The pandemic has made clear that the nation must transform itself to advance racial justice and make equitable opportunities a reality. Achieving that reality must begin by improving employment outcomes for Black and Indigenous People of Color (BIPOC) people with disabilities. There are 3.2 million working-age African Americans with disabilities, most of whom face structural barriers to success. Therefore, we would like to reflect on the realities and challenges that continue to shape the lives of Black people with disabilities.
In the economic expansion prior to the COVID-19 pandemic, 32 percent of working-age African Americans with disabilities had jobs, compared to 75.5 percent of working-age African Americans without disabilities. Even before the coronavirus disproportionately impacted BIPOC communities, fully 32 percent of African Americans with disabilities lived in poverty, compared to 20.9 percent of African Americans without disabilities.
This data was drawn together from the Annual Disability Statistics Compendium, released by the Institute on Disability at the University of New Hampshire. Making such data publicly available is a good first step. However, such data then needs to drive the actions taken by decision makers throughout society.
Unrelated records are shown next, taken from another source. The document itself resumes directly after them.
(** C15: the interpreter is total.  With fuel for the gas that is left (every charged
    instruction of the longest body, every free byte of it), a call neither runs out of
    fuel nor aborts, and any larger fuel gives the same state and outcome: the loop and
    recursion of the source end. *)
Theorem interpreter_terminates m p L i args depth h fuel fuel' :
  module_ok m -> Forall (fun f => blen (fn_code f) <= L) (functions m) ->
  0 <= i -> Forall value_ok args -> shared_ok h ->
  function_need L h <= Z.of_nat fuel -> (fuel <= fuel')%nat ->
  let x := Interp.execute_function fuel m p i args depth h in
  x.2 <> Diverge /\ x.2 <> Panic /\ Interp.execute_function fuel' m p i args depth h = x.
Proof.
  intros Hm Hb Hi Ha Hh Hf Hle. cbv zeta.
  destruct (execute_function_ok m p L Hm Hb fuel i args depth h Hi Ha Hh) as (_ & _ & Hr).
  assert ((Interp.execute_function fuel m p i args depth h).2 <> Diverge) as Hd.
  { intros Heq. rewrite Heq in Hr. lia. }
  split; [done|]. split; [by intros Heq; rewrite Heq in Hr|]. by apply fuel_mono.
Qed.

(** C16: execution keeps the machine well-formed.  Whatever code runs and however it ends,
    every global stays a value of its type's range, every memory cell a byte, the memory
    a whole number of pages that never shrinks and never grows beyond 256 MB (or its
    initial size), the number of globals stays, the meter never passes its limit, and a
    returned value is in range. *)
Theorem execution_well_formed m p L i args depth h fuel :
  module_ok m -> Forall (fun f => blen (fn_code f) <= L) (functions m) ->
  0 <= i -> Forall value_ok args -> shared_ok h ->
  let x := Interp.execute_function fuel m p i args depth h in
  shared_ok x.1 /\ Gas.meter_le (Interp.gas_meter h) (Interp.gas_meter x.1)
  /\ length (Interp.globals x.1) = length (Interp.globals h)
  /\ blen (Interp.memory h) <= blen (Interp.memory x.1)
     <= Z.max (blen (Interp.memory h)) (256 * 1024 * 1024)
  /\ (forall v, x.2 = Ret (Some v) -> value_ok v)
  /\ (forall e, x.2 = Throw (Gas e) -> Gas.used (Interp.gas_meter x.1) = Gas.limit (Interp.gas_meter x.1)).
Proof.
  intros Hm Hb Hi Ha Hh. cbv zeta.
  destruct (execute_function_ok m p L Hm Hb fuel i args depth h Hi Ha Hh) as (Ho & (Hg & Hgl & Hmem & _) & Hr).
  split; [done|]. split; [done|]. split; [done|]. split; [done|].
  split; intros y Hy; by rewrite Hy in Hr.
Qed.

(** The module parser ends on every byte string, and a module it accepts is
    well-formed: its imports match its import count, every body is made of bytes of the
    input, constants and data segments are in range. *)
Theorem parser_sound b :
  data_ok b ->
  parse_module b <> Diverge /\ (forall m, parse_module b = Ret m -> WasmParse.parsed_ok b m).
Proof.
  intros Hb. pose proof (WasmParse.parse_module_post b Hb) as Hp.
  split; [by intros Heq; rewrite Heq in Hp|]. intros m Heq. by rewrite Heq in Hp.
Qed.

(** A code body that declares fewer bytes than its local declarations take: the header,
    then a code section with one body of size 0. *)
Definition short_body : bytes := [0x00; 0x61; 0x73; 0x6D; 1; 0; 0; 0; 10; 3; 1; 0; 0].

(** A deployed byte string can abort the node.  The body's end lies before the
    reader, the length of the code wraps around, the bounds check wraps back and the
    slice ends before it starts; the bytes pass [validate_bytecode]. *)
Theorem parser_aborts_on_short_body :
  Sandbox.validate_bytecode short_body Sandbox.default_SandboxConfig = Ok tt
  /\ parse_module short_body = Panic.
Proof. split; vm_compute; reflexivity. Qed.

(** ** A contract *)

(** Four functions over the imports [emit_event], [storage_write] and [get_nearby_peers]:
    [trap] emits an event, writes a slot and executes [unreachable]; [spin] is an endless
    loop; [peers] returns the peer count; [add] adds two integers. *)
Definition demo : bytes :=
  [
    0; 97; 115; 109; 1; 0; 0; 0; 1; 21; 4; 96; 4; 127; 127; 127; 127; 0; 96; 0; 1; 127; 96; 0;
    0; 96; 2; 127; 127; 1; 127; 2; 61; 3; 3; 101; 110; 118; 10; 101; 109; 105; 116; 95; 101;
    118; 101; 110; 116; 0; 0; 3; 101; 110; 118; 13; 115; 116; 111; 114; 97; 103; 101; 95; 119;
    114; 105; 116; 101; 0; 0; 3; 101; 110; 118; 16; 103; 101; 116; 95; 110; 101; 97; 114; 98;
    121; 95; 112; 101; 101; 114; 115; 0; 1; 3; 5; 4; 2; 2; 1; 3; 5; 3; 1; 0; 1; 7; 29; 4; 4;
    116; 114; 97; 112; 0; 3; 4; 115; 112; 105; 110; 0; 4; 5; 112; 101; 101; 114; 115; 0; 5; 3;
    97; 100; 100; 0; 6; 10; 46; 4; 23; 0; 65; 0; 65; 1; 65; 0; 65; 1; 16; 0; 65; 0; 65; 1; 65;
    0; 65; 1; 16; 1; 0; 11; 7; 0; 3; 64; 12; 0; 11; 11; 4; 0; 16; 2; 11; 7; 0; 32; 0; 32; 1;
    106; 11; 11; 7; 1; 0; 65; 0; 11; 1; 65 ].

Definition demo_env (peers : Z) : Host.HostEnvironment :=
  Host.with_nearby_peers (Host.new 10 20 (replicate 32 7) 1000) peers.

#[local] Existing Instance reference_hash.

Definition demo_perms : Sandbox.ContractPermissions := Sandbox.default_ContractPermissions.
Definition demo_address : Address := derive_address [1] demo.

Definition demo_vm : GratiaVm (R := InterpreterRuntime) :=
  default (with_config empty_runtime Sandbox.default_SandboxConfig)
    (vm_run (with_config empty_runtime Sandbox.default_SandboxConfig) [OpDeploy [1] demo demo_perms]).

Definition demo_call (name : string) (l : list ContractValue) (gas : Z) : ContractCall :=
  mkContractCall [1] demo_address name l gas.

Definition call_summary (name : string) (l : list ContractValue) (gas : Z) (peers : Z) :=
  match call_contract demo_vm (demo_call name l gas) (demo_env peers) with
  | Some (_, e, Ok r) =>
      Some (res_success r, res_return_value r, res_gas_used r, res_gas_remaining r,
            length (res_events r), size (Host.storage e))
  | _ => None
  end.

Example demo_add : call_summary "add" [CI32 40; CI32 2] 200 0 = Some (true, CI32 42, 103, 97, 0%nat, 0%nat).
Proof. vm_compute. reflexivity. Qed.

Example demo_spin : call_summary "spin" [] 1000 0 = Some (false, CVoid, 1000, 0, 0%nat, 0%nat).
Proof. vm_compute. reflexivity. Qed.

(** Without the permission the call of [get_nearby_peers] fails. *)
Example demo_peers : call_summary "peers" [] 1000 5 = Some (false, CVoid, 401, 599, 0%nat, 0%nat).
Proof. vm_compute. reflexivity. Qed.

(** A failed call keeps its effects.  The contract traps after emitting an event and
    writing a storage slot: the call is reported as failed, but the event is in its
    result and the slot is written. *)
Theorem failed_call_keeps_effects :
  call_summary "trap" [] 1000 0 = Some (false, CVoid, 311, 689, 1%nat, 1%nat).
Proof. vm_compute. reflexivity. Qed.

(** ** Witnesses *)

Lemma demo_env_ok peers : in_range 32 peers -> Host.env_ok (demo_env peers).
Proof.
  intros Hp. unfold Host.env_ok. cbn [demo_env Host.with_nearby_peers Host.new Host.block_height
    Host.block_timestamp Host.caller_address Host.caller_balance Host.location
    Host.nearby_peer_count Host.presence_score Host.sensor_readings Host.storage].
  split; [decide_now|]. split; [decide_now|]. split; [decide_now|]. split; [decide_now|].
  split; [done|]. split; [done|]. split; [done|]. split; [lia|]. split; [constructor|].
  apply map_Forall_empty.
Qed.

Lemma demo_data_ok : data_ok demo.
Proof. split; [decide_now|vm_compute; reflexivity]. Qed.

Lemma demo_deploys :
  exists dc, deployed demo_vm !! demo_address = Some dc.
Proof. vm_compute. by eexists. Qed.

Lemma demo_run :
  vm_run (with_config empty_runtime Sandbox.default_SandboxConfig) [OpDeploy [1] demo demo_perms]
  = Some demo_vm.
Proof.
  unfold demo_vm.
  assert (match vm_run (with_config empty_runtime Sandbox.default_SandboxConfig)
                  [OpDeploy [1] demo demo_perms] with Some _ => true | None => false end = true)
    as Hr by (vm_compute; reflexivity).
  by destruct (vm_run _ _).
Qed.

Lemma contract_calls_return_witness :
  exists v' r env',
    call_contract demo_vm (demo_call "spin" [] 1000) (demo_env 0) = Some (v', env', Ok r)
    /\ res_gas_used r + res_gas_remaining r = Z.min 1000 Gas.MAX_GAS_LIMIT.
Proof.
  destruct demo_deploys as [dc Hd].
  destruct (contract_calls_return Sandbox.default_SandboxConfig [OpDeploy [1] demo demo_perms]
              demo_vm (demo_call "spin" [] 1000) (demo_env 0) dc) as (v' & r & e' & Hc & Hs & _).
  - constructor; [exact demo_data_ok|constructor].
  - exact demo_run.
  - split; [apply demo_env_ok; unfold in_range; lia|]. split; [unfold demo_call; cbn; lia|constructor].
  - exact Hd.
  - exists v', r, e'. split; [exact Hc|exact Hs].
Defined.

Lemma contract_sees_only_permitted_data_witness :
  match interp_execute (runtime demo_vm) demo_address "peers" [] (Gas.new 1000) (demo_env 5) demo_perms,
        interp_execute (runtime demo_vm) demo_address "peers" [] (Gas.new 1000) (demo_env 9) demo_perms with
  | Some (r1, g1, e1', res1), Some (r2, g2, e2', res2) =>
      r1 = r2 /\ g1 = g2 /\ res1 = res2 /\ InterpPrivacy.env_sim demo_perms e1' e2'
  | None, None => True
  | _, _ => False
  end.
Proof.
  apply (contract_sees_only_permitted_data (runtime demo_vm) demo_address "peers" [] (Gas.new 1000)
           demo_perms (demo_env 5) (demo_env 9)).
  unfold InterpPrivacy.env_sim. split_and!; cbn; done || discriminate.
Defined.

Lemma parser_sound_witness : parse_module demo <> Diverge.
Proof. exact (proj1 (parser_sound demo demo_data_ok)). Defined.

Definition demo_module : WasmModule :=
  match parse_module demo with Ret m => m | _ => build_module no_sections end.

Definition demo_shared : Interp.Shared :=
  Interp.mkShared [] (replicate (Z.to_nat 65536) 0) (Gas.new 500) (demo_env 0).

Lemma demo_module_ok :
  module_ok demo_module /\ Forall (fun f => blen (fn_code f) <= 194) (functions demo_module).
Proof.
  assert (parse_module demo = Ret demo_module) as Hp by (vm_compute; reflexivity).
  pose proof (WasmParse.parse_module_post demo demo_data_ok) as H. rewrite Hp in H.
  destruct H as (Hm & Hb & _). split; [done|]. eapply Forall_impl; [exact Hb|]. done.
Qed.

Lemma demo_shared_ok : shared_ok demo_shared.
Proof.
  unfold shared_ok. split; [constructor|]. split; [|split; [|split]].
  - split; [|split].
    + apply Forall_replicate. unfold byte_ok. lia.
    + exists 1. unfold blen. cbn [demo_shared Interp.memory]. rewrite length_replicate, Z2Nat.id; [done|lia].
    + unfold blen. cbn [demo_shared Interp.memory]. rewrite length_replicate, Z2Nat.id; [done|lia].
  - apply Gas.new_meter_ok. lia.
  - apply Gas.default_costs_positive.
  - apply demo_env_ok. unfold in_range. lia.
Qed.

Lemma interpreter_terminates_witness :
  (Interp.execute_function (Z.to_nat (function_need 194 demo_shared)) demo_module demo_perms 4 [] 0
     demo_shared).2 <> Diverge.
Proof.
  destruct demo_module_ok as [Hm Hb].
  apply (interpreter_terminates demo_module demo_perms 194 4 [] 0 demo_shared
           (Z.to_nat (function_need 194 demo_shared)) (Z.to_nat (function_need 194 demo_shared)));
    [exact Hm|exact Hb|lia|constructor|exact demo_shared_ok|rewrite Z2Nat.id; [lia|]|lia].
  unfold function_need, gas_left. cbn [demo_shared Interp.gas_meter]. vm_compute. congruence.
Defined.

Lemma execution_well_formed_witness :
  shared_ok (Interp.execute_function 10 demo_module demo_perms 6 [I32 40; I32 2] 0 demo_shared).1.
Proof.
  destruct demo_module_ok as [Hm Hb].
  apply (execution_well_formed demo_module demo_perms 194 6 [I32 40; I32 2] 0 demo_shared 10);
    [exact Hm|exact Hb|lia| |exact demo_shared_ok].
  repeat constructor; unfold sint; lia.
Defined.

End VmTheorems.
The Compendium can be found here: https://disabilitycompendium.org/
The Compendium Supplement with detailed racial data can be found here: https://disabilitycompendium.org/compendium/2020-annual-disability-statistics-supplement
Another example of good data to drive future decision making, is the National Core Indicators Data Brief released in February 2021 by the Human Services Research Institute (HRSI) and the National Association of State Directors of Developmental Disabilities Services (NASDDS). This report contains a variety of statistics on racial and ethnic disparities in quality of life and health domains for people with ID/DD.
The brief describes itself as "a beginning step in what is intended to be a comprehensive examination of disparities experienced by Black participants in the public IDD system. Using data from the National Core Indicators In-Person Survey, the brief highlights statistically significant differences among a range of outcomes experienced by Black participants compared to white participants."
For people with intellectual and developmental disabilities (IDD) who are part of marginalized racial and ethnic groups, issues of racial equity and disparities overlap and intersect with the stigma associated with ableism. Researchers have called this the "double burden" of racial and ethnic disparities among people living with disabilities
The full brief can be found here: https://www.nationalcoreindicators.org/upload/core-indicators/NCI_DB_RacialEquity_final.pdf
Moving the nation to become more equitable for underrepresented communities and dismantling systems that create marginalization requires a transformation in culture, practice and the economy. It requires the courage and commitment of every American and the adoption of policies to end disparities.